The City woke to jangling phones and flashing screens this morning as HSBC issued a stark warning about contagion risk following Colombia's election of a Trump-backed outsider. The market reaction was immediate and violent. The Colombian peso plunged 5% against the dollar within hours of the result, bond yields spiked over 100 basis points, and equity markets shed nearly 8% of their value. It was the sort of capital flight that makes finance ministers reach for the antacids.
HSBC's note, circulated to clients at 7:32 AM London time, was unusually blunt. 'The Colombian result represents a material shift in political risk for emerging markets,' it read. 'We see clear parallels with the 2018 Italian bond crisis and the 2015 Turkish lira collapse. Contagion to other Latin American markets, particularly Brazil and Mexico, is a real possibility.' The bank specifically flagged the risk of a broader 'populist premium' being priced into EM debt, a worrying prospect given the $1.2 trillion of EM bonds maturing this year.
Let's be clear about what happened. The victor, a political novice who ran on a platform of tearing up trade deals and nationalising key industries, has spooked investors who were already jittery about global inflation. His campaign was funded in part by US political donors, a fact that has not gone unnoticed in Beijing. The timing could not be worse. The Fed is tightening, commodity prices are volatile, and the world's central banks are struggling to contain price pressures. Adding political uncertainty to this cocktail is like adding petrol to a bonfire.
The gilt market felt the tremors too. UK 10-year yields rose 12 basis points on the news, as investors repriced risk across the board. The pound wobbled, though sterling's safe-haven status held for now. But make no mistake: when HSBC talks about contagion, it means the risk of capital fleeing not just Colombia but all emerging markets, and eventually seeking refuge in the US dollar and gold. Gold prices have already inched up 1.5% this morning.

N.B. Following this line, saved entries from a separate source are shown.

(** C7 at the source [a.b[i](1, 'x') * -c < 010 || !d == true], rendered as
    [(((a.b[i](1, 'x')*(-c))<8)||((!d)==true))]. *)
Lemma C7_round_trip_witness :
  parse "a.b[i](1, 'x') * -c < 010 || !d == true" = Ok (one sample)
  /\ pure sample = true
  /\ parse (Program_ToString (one sample)) = Ok (one sample).
Proof.
  assert (H : parse "a.b[i](1, 'x') * -c < 010 || !d == true"
              = Ok (one sample)) by (vm_compute; reflexivity).
  split; [exact H|]. split; [reflexivity|].
  apply (C7_round_trip "a.b[i](1, 'x') * -c < 010 || !d == true" sample).
  - exact H.
  - reflexivity.
Defined.

(** C1, as the specification states it, fails: the token of the source
    ["foo"] and the node made from it hold the five characters of the
    literal, the two quotes among them, not the three between the quotes. *)
Lemma C1_quotes_not_stripped :
  fst (GetNextToken (tokenizer.New (quoted dquote "foo")))
  = mkToken STRING (quoted dquote "foo")
  /\ parse (quoted dquote "foo")
     = Ok (one (StringLiteral (quoted dquote "foo")))
  /\ parse (quoted dquote "foo") <> Ok (one (StringLiteral "foo"))
  /\ String.length (quoted dquote "foo") = 5.
Proof.
  split; [vm_compute; reflexivity|].
  split; [vm_compute; reflexivity|].
  split; [vm_compute; discriminate|reflexivity].
Qed.

(** C1, amended: for a source that is one string literal, in double or in
    single quotes, the STRING token and the [StringLiteral] node hold the
    text of the literal as it is written, with its two quotes. *)
Theorem C1_string_literal_keeps_quotes q body :
  q = dquote \/ q = squote -> all (is_not q) body = true ->
  fst (GetNextToken (tokenizer.New (quoted q body)))
  = mkToken STRING (quoted q body)
  /\ parse (quoted q body) = Ok (one (StringLiteral (quoted q body))).
Proof.
  intros Hq Hb. pose proof (quoted_string_ok q body Hq Hb) as Hok. split.
  - rewrite (lex_head _ (quoted q body) STRING (quoted q body));
      [reflexivity|apply Unread_New| |reflexivity].
    rewrite <- (app_nil_r (quoted q body)) at 1.
    apply classify_string. exact Hok.
  - apply (reparse (StringLiteral (quoted q body))); [reflexivity|exact Hok].
Qed.

(** C1 at the source ['bar']. *)
Lemma C1_string_literal_keeps_quotes_witness :
  fst (GetNextToken (tokenizer.New (quoted squote "bar")))
  = mkToken STRING (quoted squote "bar")
  /\ parse (quoted squote "bar")
     = Ok (one (StringLiteral (quoted squote "bar"))).
Proof.
  apply (C1_string_literal_keeps_quotes squote "bar").
  - right. reflexivity.
  - reflexivity.
Defined.

(** C5: a keyword rule matches only when the keyword ends at a word
    boundary.  [let letter = 5] is the tokens LET, IDENTIFIER [letter],
    [=] and [5]; [lettuce] is one IDENTIFIER.  In general a keyword that
    goes on with a word character is the beginning of an IDENTIFIER, which
    runs to the first character that is not a word character; a keyword
    before such a character is the keyword's token. *)
Theorem C5_keywords_end_at_word_boundary :
  calls 5 (tokenizer.New "let letter = 5")
  = [mkToken LET "let"; mkToken IDENTIFIER "letter";
     mkToken SIMPLE_ASSIGN "="; mkToken NUMBER "5"; mkToken EOF EmptyString]
  /\ calls 2 (tokenizer.New "lettuce")
     = [mkToken IDENTIFIER "lettuce"; mkToken EOF EmptyString]
  /\ (forall kw ty c rest,
        In (kw, ty) keywords -> is_word c = true ->
        fst (GetNextToken (tokenizer.New (kw ++ String c rest)))
        = mkToken IDENTIFIER (kw ++ String c (take_while is_word rest)))
  /\ (forall kw ty s,
        In (kw, ty) keywords -> boundary s = true ->
        fst (GetNextToken (tokenizer.New (kw ++ s))) = mkToken ty kw).
Proof.
  split; [vm_compute; reflexivity|].
  split; [vm_compute; reflexivity|]. split.
  - intros kw ty c rest Hin Hc.
    rewrite (lex_head _ _ _ _ (Unread_New _)
               (keyword_prefix_identifier kw ty c rest Hin Hc) eq_refl).
    reflexivity.
  - intros kw ty s Hin Hs.
    rewrite (lex_head _ (kw ++ s) ty kw);
      [reflexivity|apply Unread_New| |].
    + apply classify_word; [| |exact Hs];
        unfold keywords in Hin;
        repeat (destruct Hin as [Hin|Hin];
                [injection Hin as <- <-; reflexivity|]);
        destruct Hin.
    + unfold keywords in Hin.
      repeat (destruct Hin as [Hin|Hin];
              [injection Hin as <- <-; reflexivity|]).
      destruct Hin.
Qed.

(** C5 at [lettuce], the keyword [let] before the word character [t], and
    at [let letter], the keyword before a blank. *)
Lemma C5_keywords_end_at_word_boundary_witness :
  fst (GetNextToken (tokenizer.New "lettuce")) = mkToken IDENTIFIER "lettuce"
  /\ fst (GetNextToken (tokenizer.New "let letter")) = mkToken LET "let".
Proof.
  split.
  - apply (proj1 (proj2 (proj2 C5_keywords_end_at_word_boundary))
             "let" LET "t"%char "uce").
    + left. reflexivity.
    + reflexivity.
  - apply (proj2 (proj2 (proj2 C5_keywords_end_at_word_boundary))
             "let" LET " letter").
    + left. reflexivity.
    + reflexivity.
Defined.

(* ================================================================== *)
(** ** Further properties of the tokenizer *)

(** X1: [GetNextToken] never changes the input and never moves the cursor
    back nor past the end of the input; a token other than EOF and ERROR is
    not empty and is the piece of the input that ends at the new cursor. *)
Theorem X1_token_is_a_piece_of_the_input t :
  cursor t <= String.length (input t) ->
  input (snd (GetNextToken t)) = input t
  /\ cursor t <= cursor (snd (GetNextToken t)) <= String.length (input t)
  /\ (is_end (Type_ (fst (GetNextToken t))) = false ->
      0 < String.length (Value (fst (GetNextToken t)))
      /\ substring
           (cursor (snd (GetNextToken t))
            - String.length (Value (fst (GetNextToken t))))
           (String.length (Value (fst (GetNextToken t)))) (input t)
         = Value (fst (GetNextToken t))).
Proof.
  intros Hc. destruct (GetNextToken_slice t Hc) as (H1 & H2 & H3).
  split_all; try assumption; try lia.
  intros He. destruct (H3 He) as [H4 H5]. split; [lia|exact H5].
Qed.

(** X1 after the blanks of [ab  cd], from its third byte. *)
Lemma X1_token_is_a_piece_of_the_input_witness :
  GetNextToken (mkTokenizer "ab  cd" 2)
  = (mkToken IDENTIFIER "cd", mkTokenizer "ab  cd" 6)
  /\ substring (6 - 2) 2 "ab  cd" = "cd".
Proof.
  assert (E : GetNextToken (mkTokenizer "ab  cd" 2)
              = (mkToken IDENTIFIER "cd", mkTokenizer "ab  cd" 6))
    by (vm_compute; reflexivity).
  split; [exact E|].
  pose proof (X1_token_is_a_piece_of_the_input (mkTokenizer "ab  cd" 2)
                ltac:(cbn; lia)) as (_ & _ & H).
  rewrite E in H. cbn [fst snd Type_ Value cursor input String.length] in H.
  apply H. reflexivity.
Defined.

(** X2: once [GetNextToken] has returned EOF or ERROR it returns the same
    token at every later call, and the tokenizer no longer moves: an ERROR,
    which is returned without consuming the byte no rule matches, is never
    got past. *)
Theorem X2_end_of_the_tokens_is_final t :
  is_end (Type_ (fst (GetNextToken t))) = true ->
  GetNextToken (snd (GetNextToken t)) = GetNextToken t
  /\ forall n, Forall (fun tok => tok = fst (GetNextToken t)) (calls n t).
Proof.
  intros He. split; [apply GetNextToken_end_again; exact He|].
  intros n. apply calls_after_end. exact He.
Qed.

(** X2 at the source [@ 1], whose first byte no rule matches. *)
Lemma X2_end_of_the_tokens_is_final_witness :
  calls 3 (tokenizer.New "@ 1")
  = [mkToken ERROR EmptyString; mkToken ERROR EmptyString;
     mkToken ERROR EmptyString]
  /\ Forall (fun tok => tok = fst (GetNextToken (tokenizer.New "@ 1")))
            (calls 3 (tokenizer.New "@ 1")).
Proof.
  split; [vm_compute; reflexivity|].
  apply (X2_end_of_the_tokens_is_final (tokenizer.New "@ 1")).
  vm_compute. reflexivity.
Defined.

(** X3: a tokenizer returns at most as many tokens other than EOF and
    ERROR as it has unread bytes: of any number of successive calls, those
    after the first [unread t] return EOF or ERROR. *)
Theorem X3_tokens_are_at_most_the_bytes n t :
  Forall (fun tok => is_end (Type_ tok) = true)
         (skipn (unread t) (calls n t)).
Proof.
  revert t. induction n as [|n IH]; intros t.
  - cbn [calls]. rewrite skipn_nil. constructor.
  - rewrite calls_S.
    destruct (is_end (Type_ (fst (GetNextToken t)))) eqn:He.
    + apply Forall_skipn with (a := 0); [|lia]. cbn [skipn].
      constructor; [exact He|].
      pose proof (GetNextToken_end_again t He) as Hr.
      eapply Forall_impl;
        [|apply (calls_after_end n (snd (GetNextToken t)));
          rewrite Hr; exact He].
      cbn beta. intros tok ->. rewrite Hr. exact He.
    + destruct (GetNextToken_unread t) as (_ & _ & Hlt).
      specialize (Hlt He).
      destruct (unread t) as [|k]; [lia|]. cbn [skipn].
      apply Forall_skipn with (a := unread (snd (GetNextToken t)));
        [apply IH|lia].
Qed.

(** X4: the text of a token is what its type allows: the one spelling of a
    delimiter, a keyword or a one-spelling operator, digits for a NUMBER, a
    quoted text for a STRING, one of the operators of its type for the
    others, a word that no keyword rule and no NUMBER rule takes for an
    IDENTIFIER, and the empty text for EOF and ERROR. *)
Theorem X4_text_of_a_token t : token_text (fst (GetNextToken t)) = true.
Proof.
  apply (GetNextToken_ind (fun _ r => token_text (fst r) = true));
    cbn [fst]; intros; auto.
  match goal with
  | Hfm : first_match _ _ _ = Some _ |- _ =>
      rewrite first_match_classify in Hfm;
      destruct (classify Spec _) as [[ty' v']|] eqn:Hc; [|discriminate];
      injection Hfm as <- <- _
  end.
  eapply classify_token_text; eauto.
Qed.

(** X5: white space, a line comment up to the end of its line and a block
    comment up to its first [*/] yield no token: the call goes on from the
    byte after them. *)
Theorem X5_ignored_text_is_skipped t x s :
  Unread t (x ++ s) -> ignorable x s ->
  GetNextToken t = GetNextToken (seek t (String.length x)).
Proof.
  intros Hu Hi. apply (lex_skip t x s Hu). apply classify_ignorable, Hi.
Qed.

(** X5 at a block comment that holds a star and a slash. *)
Lemma X5_ignored_text_is_skipped_witness :
  GetNextToken (tokenizer.New "/* a*b / c */x")
  = GetNextToken (mkTokenizer "/* a*b / c */x" 13).
Proof.
  apply (X5_ignored_text_is_skipped (tokenizer.New "/* a*b / c */x")
           ("/*" ++ " a*b / c " ++ "*/") "x").
  - apply Unread_New.
  - apply ignorable_block. reflexivity.
Defined.
(** [make_1d_facet_plot] *)
Definition make_1d_facet_plot (cf : CrossFilter) (facet : option (list Facet))
  : result Page :=
  let* all_facets :=
    match cf_facet_x cf with
    | _ :: _ => make_facets cf "x"
    | [] => make_facets cf "y"
    end in
  let* plots :=
    mapM (fun facets =>
            let title := facet_title facets in
            let facets :=
              match facet with
              | Some (f :: fs) => (facets ++ f :: fs)%list
              | _ => facets
              end in
            let* df := facet_data facets (cf_filtered_df cf) in
            make_single_plot cf (Some df) (Some title) 200 200
                             "pan,wheel_zoom,reset" (Some facets))
         all_facets in
  let chunk_size := Nat.sqrt_up (length plots) in
  let* starts := py_range_step (length plots) chunk_size in
  let grid_plots := map (fun i => firstn chunk_size (skipn i plots)) starts in
  let* grid_plots := raise_after (hide_internal_axes grid_plots) in
  Ok (PGridPlot grid_plots (200 * chunk_size)).

(** The loop over the y facets of [make_2d_facet_plot]; the axes are hidden
    on the grid built so far each time a row has been appended. *)
Fixpoint make_2d_rows (cf : CrossFilter) (facet : option (list Facet))
         (all_facets_x : list (list Facet)) (all_facets_y : list (list Facet))
         (grid_plots : list (list Figure)) : result (list (list Figure)) :=
  match all_facets_y with
  | [] => Ok grid_plots
  | facets_y :: rest =>
      let* row :=
        mapM (fun facets_x =>
                let facets := (facets_x ++ facets_y)%list in
                let title := facet_title facets in
                let filter_facets :=
                  match facet with
                  | Some (f :: fs) => (facets ++ f :: fs)%list
                  | _ => facets
                  end in
                let* df := facet_data filter_facets (cf_filtered_df cf) in
                make_single_plot cf (Some df) (Some title) 200 200
                                 "pan,wheel_zoom,reset" (Some facets))
             all_facets_x in
      let* grid_plots :=
        raise_after (hide_internal_axes (grid_plots ++ [row])%list) in
      make_2d_rows cf facet all_facets_x rest grid_plots
  end.
Lemma download_item_total_witness :
  item_total Examples.partial_listing = 2
  /\ exists new,
       trace (snd (download Examples.host_partial Examples.audio_service
                            Examples.playlist_url Examples.start))
         = new ++ trace Examples.start
       /\ In (EvLog (total_record 2)) new
       /\ In (EvDownload (_build_opts Examples.audio_service true)
                         Examples.playlist_url) new
       /\ (forall c t f s, In (EvCallback c t f s) new -> t = Some 2)
       /\ exists s, fst (download Examples.host_partial Examples.audio_service
                                  Examples.playlist_url Examples.start)
                    = Ok (s, 2 - s).
Proof.
  apply (@download_item_total Examples.host_partial Examples.audio_service
           Examples.playlist_url Examples.start Examples.partial_listing).
  - right. exists "/usr/bin/ffmpeg"%string. reflexivity.
  - reflexivity.
  - reflexivity.
Defined.

(** An absent, null or empty entry list is one item. *)
Lemma item_total_no_entries (fields : list (string * string)) :
  item_total (InfoDict None fields) = 1
  /\ item_total (InfoDict (Some None) fields) = 1
  /\ item_total (InfoDict (Some (Some [])) fields) = 1.
Proof. repeat split. Qed.

(** A listing whose entries are all null is not empty: its total is the
    number of entries that are not null, which is 0. *)
Lemma item_total_all_null (fields : list (string * string)) :
  item_total (InfoDict (Some (Some [None; None])) fields) = 0.
Proof. reflexivity. Qed.

(** Null entries are not counted. *)
Lemma item_total_partial_listing (a b : entry_info) (fields : list (string * string)) :
  item_total (InfoDict (Some (Some [None; Some a; None; Some b])) fields) = 2.
Proof. reflexivity. Qed.

(** C3. When the prerequisite holds and the metadata query succeeded,
    [download] returns, and returns the pair (s, n - s): n the derived item
    total, s the number of "finished" events the progress hook observed.
    This is so too when the library raises in the middle of the batch: the
    error is logged, the call still returns, and the files finished before
    the error are counted. *)
Theorem download_returns_finished_count (w : world) (self : YouTubeDownloadService)
    (url : string) (st : state) (info : info_dict) :
  prerequisite_ok w self ->
  extract_info w url = inr (Some info) ->
  info_truthy (Some info) = true ->
  let n := item_total info in
  let run := ydl_download w (_build_opts self (n >? 1)) url in
  let s := count_finished (fst run) in
  exists st',
    download w self url st = (Ok (s, n - s), st')
    /\ forall e, snd run = Some e ->
         In (EvLog (download_error_record e)) (trace st').
Proof.
  intros Hp Hi Ht n run s.
  apply fetch_result_returned in Hi.
  destruct (@download_run w self url st info Hp Hi Ht) as (logs & c' & E & L).
  eexists. split; [exact E|].
  intros e He. simpl. fold n. fold run. rewrite He. simpl. auto.
Qed.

What should worry the Chancellor is the impact on inflation expectations. If EM currencies weaken, that feeds back into global supply chains and ultimately into UK import prices. The Bank of England's Monetary Policy Committee will be watching this closely. They have enough headaches with stubbornly high services inflation. A political shock in Latin America is the last thing they need.
The question now is whether this is a one-off or the start of a trend. Markets hate uncertainty, and this week's events scream uncertainty. The outsider's victory speech, filled with anti-establishment rhetoric, did little to reassure. He promised to 'take back the country's resources' and renegotiate foreign debt. That is not the sort of language that brings in foreign direct investment. Moody's has already placed Colombia's credit rating on negative watch.
For investors, the calculus is brutal. If you are a fund manager with exposure to Colombian bonds, you are already facing losses. The real question is whether you cut your losses now or wait for a bailout that may never come. The IMF's coffers are not bottomless, and the US administration is unlikely to step in given the domestic political backlash. This leaves Colombia in a precarious position, and by extension, the broader EM asset class.
In the City, we have seen this movie before. It usually ends with a crisis of confidence, a flight to quality, and a long period of austerity. The only difference this time is the geopolitical backdrop. With US-China tensions simmering and energy prices elevated, the margin for error is slim. HSBC's warning is not just about Colombia. It is about a system that is more interconnected and fragile than any time since 2008.
For now, the advice from traders is simple: stay liquid, hedge your currency risk, and avoid reaching for yield in unfamiliar markets. The Bank of England may need to reconsider the pace of quantitative tightening if volatility escalates. But that is a decision for another day. Today, we watch the contagion spread. And we hope, perhaps against hope, that the market's message is heeded before it is too late.